Machine learning in the archives
At our site at Kew, and in deep storage in a salt mine in Cheshire, The National Archives holds a total of around 200 kilometres of paper documents spanning almost 1,000 years. Our collection grows each year and we are currently transitioning from a 30-year rule to a 20-year rule in terms of receiving new records from government departments. This means that, with regard to records we hold that are open to the public, we are notionally in the mid-1990s: at this time, printing and filing documents was still the norm and so a manual process of appraisal, selection and sensitivity review remains just about practical.

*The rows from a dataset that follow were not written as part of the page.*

(** * gutengrep: sentence extraction, matching, correction and caching

    A shallow embedding of [gutengrep.py] (Python 2 with
    [unicode_literals]).  Text is a sequence of Unicode code points, file
    contents are sequences of byte values, the file system is a finite map
    from paths to contents, and the interpreter's exceptions (including
    [SystemExit]) are an explicit result.  The libraries the script calls
    ([glob], [codecs], [nltk], [re], [pickle], [textwrap]) are an interface
    ([PyLib]); the script's own functions are defined over it. *)

From Stdlib Require Import ZArith Lia.
From stdpp Require Import gmap strings list fin_maps sorting.

Open Scope Z_scope.

(** ** Unicode strings *)

(** A Python [unicode] object: its code points, in order. *)
Definition ustring := list Z.

(** File contents: byte values. *)
Definition bytes := list Z.

(** The unicode object denoted by an ASCII literal. *)
Definition u (s : string) : ustring :=
  (fun a => Z.of_nat (Ascii.nat_of_ascii a)) <$> String.list_ascii_of_string s.

(** The two quote characters the corrector looks for. *)
Definition dquote : ustring := [34].
Definition squote : ustring := [39].

Fixpoint startswith (s prefix : ustring) {struct prefix} : bool :=
  match prefix, s with
  | [], _ => true
  | _ :: _, [] => false
  | p :: prefix', c :: s' => (c =? p) && startswith s' prefix'
  end.

Definition endswith (s suffix : ustring) : bool :=
  startswith (reverse s) (reverse suffix).

(** [len(s)] *)
Definition len (s : ustring) : nat := length s.

(** ** Corrector: [correct_those] *)

Module Corrector.

(** One iteration of the body of the [for] loop: [sentence] is the element
    that [enumerate] yielded at index [i]; both [if] statements test that
    same local, and each assignment stores into [sentences[i]]. *)
Definition correct_step (i : nat) (sentence : ustring)
    (sentences : list ustring) : list ustring :=
  let sentences :=
    if startswith sentence dquote && negb (endswith sentence dquote)
    then <[i := sentence ++ dquote]> sentences
    else if startswith sentence squote && negb (endswith sentence squote)
    then <[i := sentence ++ squote]> sentences
    else sentences in
  if negb (startswith sentence dquote) && endswith sentence dquote
  then <[i := dquote ++ sentence]> sentences
  else if negb (startswith sentence squote) && endswith sentence squote
  then <[i := squote ++ sentence]> sentences
  else sentences.

(** The loop over [enumerate(sentences)], [n] elements still to visit.
    The list is updated in place while it is iterated; the iterator reads
    index [i] of the list as it is then. *)
Fixpoint correct_loop (n i : nat) (sentences : list ustring) : list ustring :=
  match n with
  | O => sentences
  | S n' =>
      match sentences !! i with
      | Some sentence => correct_loop n' (S i) (correct_step i sentence sentences)
      | None => sentences
      end
  end.

Definition correct_those (sentences : list ustring) : list ustring :=
  correct_loop (length sentences) 0 sentences.

(** The two tests of the first [if]/[elif], and of the second. *)
Definition appends (sentence : ustring) : bool :=
  (startswith sentence dquote && negb (endswith sentence dquote))
  || (startswith sentence squote && negb (endswith sentence squote)).

Definition prepends (sentence : ustring) : bool :=
  (negb (startswith sentence dquote) && endswith sentence dquote)
  || (negb (startswith sentence squote) && endswith sentence squote).

(** What one sentence ends up as: the value last stored at its index. *)
Definition corrected (sentence : ustring) : ustring :=
  if negb (startswith sentence dquote) && endswith sentence dquote
  then dquote ++ sentence
  else if negb (startswith sentence squote) && endswith sentence squote
  then squote ++ sentence
  else if startswith sentence dquote && negb (endswith sentence dquote)
  then sentence ++ dquote
  else if startswith sentence squote && negb (endswith sentence squote)
  then sentence ++ squote
  else sentence.

End Corrector.

(** ** The interpreter: library interface, world and exceptions *)

(** A compiled pattern, seen through [search]: whether it matches
    somewhere in the subject. *)
Definition pattern := ustring -> bool.

(** A loaded Punkt tokenizer, seen through [tokenize]. *)
Definition tokenizer := ustring -> list ustring.

(** The library functions the script calls.  [None] stands for the exception
    the call raises: [UnicodeDecodeError] for [codecs_decode_cp1252],
    [LookupError] for [nltk_data_load] (resource not installed), [re.error]
    for [re_compile], an unpickling error for [pickle_loads]. *)
Class PyLib := {
  glob_glob : ustring -> list ustring;
  os_sep : Z;
  os_altsep : option Z;
  codecs_decode_cp1252 : bytes -> option ustring;
  nltk_data_load : option tokenizer;
  re_compile : ustring -> Z -> option pattern;
  pickle_dumps : list ustring -> bytes;
  pickle_loads : bytes -> option (list ustring);
  textwrap_fill : ustring -> nat -> ustring -> ustring -> ustring;
  encode_utf8 : ustring -> bytes
}.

However, as we reach the late 90s and the new millennium, the records that we take in from government departments will change dramatically, as using computers became the main way of working. This means that we will be taking in a different style of record (digital rather than paper), but more importantly it means a phenomenal increase in the number of records being accessioned. To put the transition from a paper world to a digital one into perspective, IBM estimates that 90% of the world’s data was created in the last two years alone 1.
Every record taken in needs to be appraised, selected and to undergo a sensitivity review: if we are to manage the sheer volume of work, we will need the assistance of machines to support human reviewers. This is a huge, technology-enabled transformation in the way that we work; to adapt to this, we have begun developing the digital skills of our teams.
Machine learning hackathon
On 7 and 8 December 2017, 35 members of our digital teams took part in a machine learning hackathon. This event was designed to demystify something that most people assume is very complex: all the staff involved were beginners in machine learning and the event kicked off with introductions to algorithms and different techniques.
Different teams put their learning into practice and experimented with a wide range of data, tackling various problems faced in the preservation of and access to digital records.
Topic modelling 2 was used to find key phrases in Discovery record descriptions and enable innovative exploration of the catalogue; and it was also deployed to identify the subjects being discussed across Cabinet Papers. Other projects included the development of a system that found the most important sentence in a news article to generate automated tweeting, while another team built a system to recognise computer code written in different programming languages – this is a major challenge for digital preservation.
Beyond the experimentation that took place during the hackathon, we also had a non-technical team that explored the ethical implications of the use of machine learning in archival practice.
As a result of the hackathon, our digital teams not only developed new skills but also identified two areas for further investigation: automated recognition of coding languages,and topic modelling catalogue descriptions.